* _Exercise description_: Send back the entries below exactly as they appear.

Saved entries
Lemma series_import_stops_at_first_miss_witness :
  ∃ e r,
    importMultipleInstances sample_config ["in"] ["out"] series_world
    = (Raise e,
       World ["in"; "a"] r
         ([Verbose [Str "> importing instance ("; Int 1; Str "/";
                    Int 2; Str "): "; Str "a"];
           AddInstance ["out"; "a"] "a"] ++
          resolve_events [] [] ++
          [Verbose [Str "no image matching the desired target magnification was found in directory";
                    Path (Abs ["in"])];
           NewInstanceData ["out"; "a"; "dicom"] [("mod", "%Modality")]])) ∧
    (e = TypeError ∧
       (if lookup_node series_root ["out"; "a"; "dicom"] is Some _
        then r = series_root
        else fs_makedirs series_root ["out"; "a"; "dicom"] = Ok r)
     ∨ r = series_root ∧ lookup_node series_root ["out"; "a"; "dicom"] = None ∧
       fs_makedirs series_root ["out"; "a"; "dicom"] = Raise e).
Proof.
  refine (series_import_stops_at_first_miss sample_config series_world
            ["in"] ["out"] "a" []
            [("b", Dir [ ("level0.dcm", File (Some header_40x));
                         ("level1.dcm", File (Some header_10x)) ])] []
            eq_refl _ eq_refl eq_refl).
  constructor.
Defined.

(** ** The single-instance path with a match *)

Lemma entry_set_entry c n es : entry c (set_entry c n es) = Some n.
Proof.
  induction es as [|[c' n'] es IH]; cbn [set_entry entry].
  - by rewrite String.eqb_refl.
  - destruct (String.eqb_spec c c') as [->|Hne]; cbn [entry].
    + by rewrite String.eqb_refl.
    + by destruct (String.eqb_spec c c').
Qed.

Lemma fs_write_child r p es c content :
  lookup_node r p = Some (Dir es) →
  (∀ k, entry c es ≠ Some (Dir k)) →
  ∃ r', fs_write r (p ++ [c]) content = Ok r' ∧
    lookup_node r' p = Some (Dir (set_entry c (File content) es)).
Proof.
  revert r. induction p as [|c0 p IH]; intros r Hl Hc.
  - cbn in Hl. injection Hl as ->. cbn [app fs_write].
    eexists. split; [|reflexivity].
    destruct (entry c es) as [[|k]|] eqn:E; [done| |done].
    by destruct (Hc k).
  - cbn [lookup_node] in Hl. destruct r as [|es0]; [done|].
    destruct (entry c0 es0) as [child|] eqn:E0; [|done]. cbn in Hl.
    destruct (IH child Hl Hc) as (child' & Hw & Hl').
    cbn [app fs_write]. rewrite E0.
    destruct (p ++ [c]) as [|c1 p1] eqn:Ep; [by destruct p|].
    rewrite Hw. eexists. split; [reflexivity|].
    cbn [lookup_node]. by rewrite entry_set_entry.
Qed.

Lemma return_magnitude_match_elem levels targetMag tol r :
  return_magnitude_match levels targetMag tol = Ok (Some r) → r ∈ levels.
Proof.
  intros H. destruct (py_float targetMag) as [t|e] eqn:Et.
  - destruct (return_magnitude_match_spec targetMag t tol levels Et) as (m & Hm & Hs).
    rewrite Hm in H. injection H as ->.
    destruct Hs as (before & after & -> & _). set_solver.
  - destruct levels as [|r0 l]; [done|].
    pose proof (match_loop_Raise targetMag tol e [] r0 l Et) as Hr.
    unfold return_magnitude_match in H. cbn [app length] in Hr.
    cbn [length] in H. congruence.
Qed.

Lemma analyzed_level_file es tiledImages r :
  NoDup es.*1 →
  (analyze_image_list (records_of es)).2 = Ok tiledImages →
  r ∈ tiledImages →
  ∃ ds, entry (img.filename r) es = Some (File (Some ds)).
Proof.
  intros Hnd Ha Hr. rewrite analyze_image_list_sorted in Ha. cbn [snd] in Ha.
  apply levels_of_sorted_Ok in Ha.
  apply list_elem_of_lookup in Hr as [i Hi].
  destruct (Forall2_lookup_r _ _ _ _ _ Ha Hi) as (r0 & Hi0 & Hf & _).
  apply list_elem_of_lookup_2 in Hi0.
  apply list_elem_of_In, filter_In in Hi0 as [Hi0 _].
  apply list_elem_of_In in Hi0. rewrite sort_desc_Permutation in Hi0.
  apply elem_of_records_of in Hi0 as (n & Hin & _ & Hrec).
  apply record_of_populated in Hrec as (ds & -> & _).
  exists ds. rewrite Hf. by apply entry_elem.
Qed.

* _Solution to this exercise_:
Lemma series_import_stops_at_first_miss_witness :
  ∃ e r,
    importMultipleInstances sample_config ["in"] ["out"] series_world
    = (Raise e,
       World ["in"; "a"] r
         ([Verbose [Str "> importing instance ("; Int 1; Str "/";
                    Int 2; Str "): "; Str "a"];
           AddInstance ["out"; "a"] "a"] ++
          resolve_events [] [] ++
          [Verbose [Str "no image matching the desired target magnification was found in directory";
                    Path (Abs ["in"])];
           NewInstanceData ["out"; "a"; "dicom"] [("mod", "%Modality")]])) ∧
    (e = TypeError ∧
       (if lookup_node series_root ["out"; "a"; "dicom"] is Some _
        then r = series_root
        else fs_makedirs series_root ["out"; "a"; "dicom"] = Ok r)
     ∨ r = series_root ∧ lookup_node series_root ["out"; "a"; "dicom"] = None ∧
       fs_makedirs series_root ["out"; "a"; "dicom"] = Raise e).
Proof.
  refine (series_import_stops_at_first_miss sample_config series_world
            ["in"] ["out"] "a" []
            [("b", Dir [ ("level0.dcm", File (Some header_40x));
                         ("level1.dcm", File (Some header_10x)) ])] []
            eq_refl _ eq_refl eq_refl).
  constructor.
Defined.

(** ** The single-instance path with a match *)

Lemma entry_set_entry c n es : entry c (set_entry c n es) = Some n.
Proof.
  induction es as [|[c' n'] es IH]; cbn [set_entry entry].
  - by rewrite String.eqb_refl.
  - destruct (String.eqb_spec c c') as [->|Hne]; cbn [entry].
    + by rewrite String.eqb_refl.
    + by destruct (String.eqb_spec c c').
Qed.

Lemma fs_write_child r p es c content :
  lookup_node r p = Some (Dir es) →
  (∀ k, entry c es ≠ Some (Dir k)) →
  ∃ r', fs_write r (p ++ [c]) content = Ok r' ∧
    lookup_node r' p = Some (Dir (set_entry c (File content) es)).
Proof.
  revert r. induction p as [|c0 p IH]; intros r Hl Hc.
  - cbn in Hl. injection Hl as ->. cbn [app fs_write].
    eexists. split; [|reflexivity].
    destruct (entry c es) as [[|k]|] eqn:E; [done| |done].
    by destruct (Hc k).
  - cbn [lookup_node] in Hl. destruct r as [|es0]; [done|].
    destruct (entry c0 es0) as [child|] eqn:E0; [|done]. cbn in Hl.
    destruct (IH child Hl Hc) as (child' & Hw & Hl').
    cbn [app fs_write]. rewrite E0.
    destruct (p ++ [c]) as [|c1 p1] eqn:Ep; [by destruct p|].
    rewrite Hw. eexists. split; [reflexivity|].
    cbn [lookup_node]. by rewrite entry_set_entry.
Qed.

Lemma return_magnitude_match_elem levels targetMag tol r :
  return_magnitude_match levels targetMag tol = Ok (Some r) → r ∈ levels.
Proof.
  intros H. destruct (py_float targetMag) as [t|e] eqn:Et.
  - destruct (return_magnitude_match_spec targetMag t tol levels Et) as (m & Hm & Hs).
    rewrite Hm in H. injection H as ->.
    destruct Hs as (before & after & -> & _). set_solver.
  - destruct levels as [|r0 l]; [done|].
    pose proof (match_loop_Raise targetMag tol e [] r0 l Et) as Hr.
    unfold return_magnitude_match in H. cbn [app length] in Hr.
    cbn [length] in H. congruence.
Qed.

Lemma analyzed_level_file es tiledImages r :
  NoDup es.*1 →
  (analyze_image_list (records_of es)).2 = Ok tiledImages →
  r ∈ tiledImages →
  ∃ ds, entry (img.filename r) es = Some (File (Some ds)).
Proof.
  intros Hnd Ha Hr. rewrite analyze_image_list_sorted in Ha. cbn [snd] in Ha.
  apply levels_of_sorted_Ok in Ha.
  apply list_elem_of_lookup in Hr as [i Hi].
  destruct (Forall2_lookup_r _ _ _ _ _ Ha Hi) as (r0 & Hi0 & Hf & _).
  apply list_elem_of_lookup_2 in Hi0.
  apply list_elem_of_In, filter_In in Hi0 as [Hi0 _].
  apply list_elem_of_In in Hi0. rewrite sort_desc_Permutation in Hi0.
  apply elem_of_records_of in Hi0 as (n & Hin & _ & Hrec).
  apply record_of_populated in Hrec as (ds & -> & _).
  exists ds. rewrite Hf. by apply entry_elem.
Qed.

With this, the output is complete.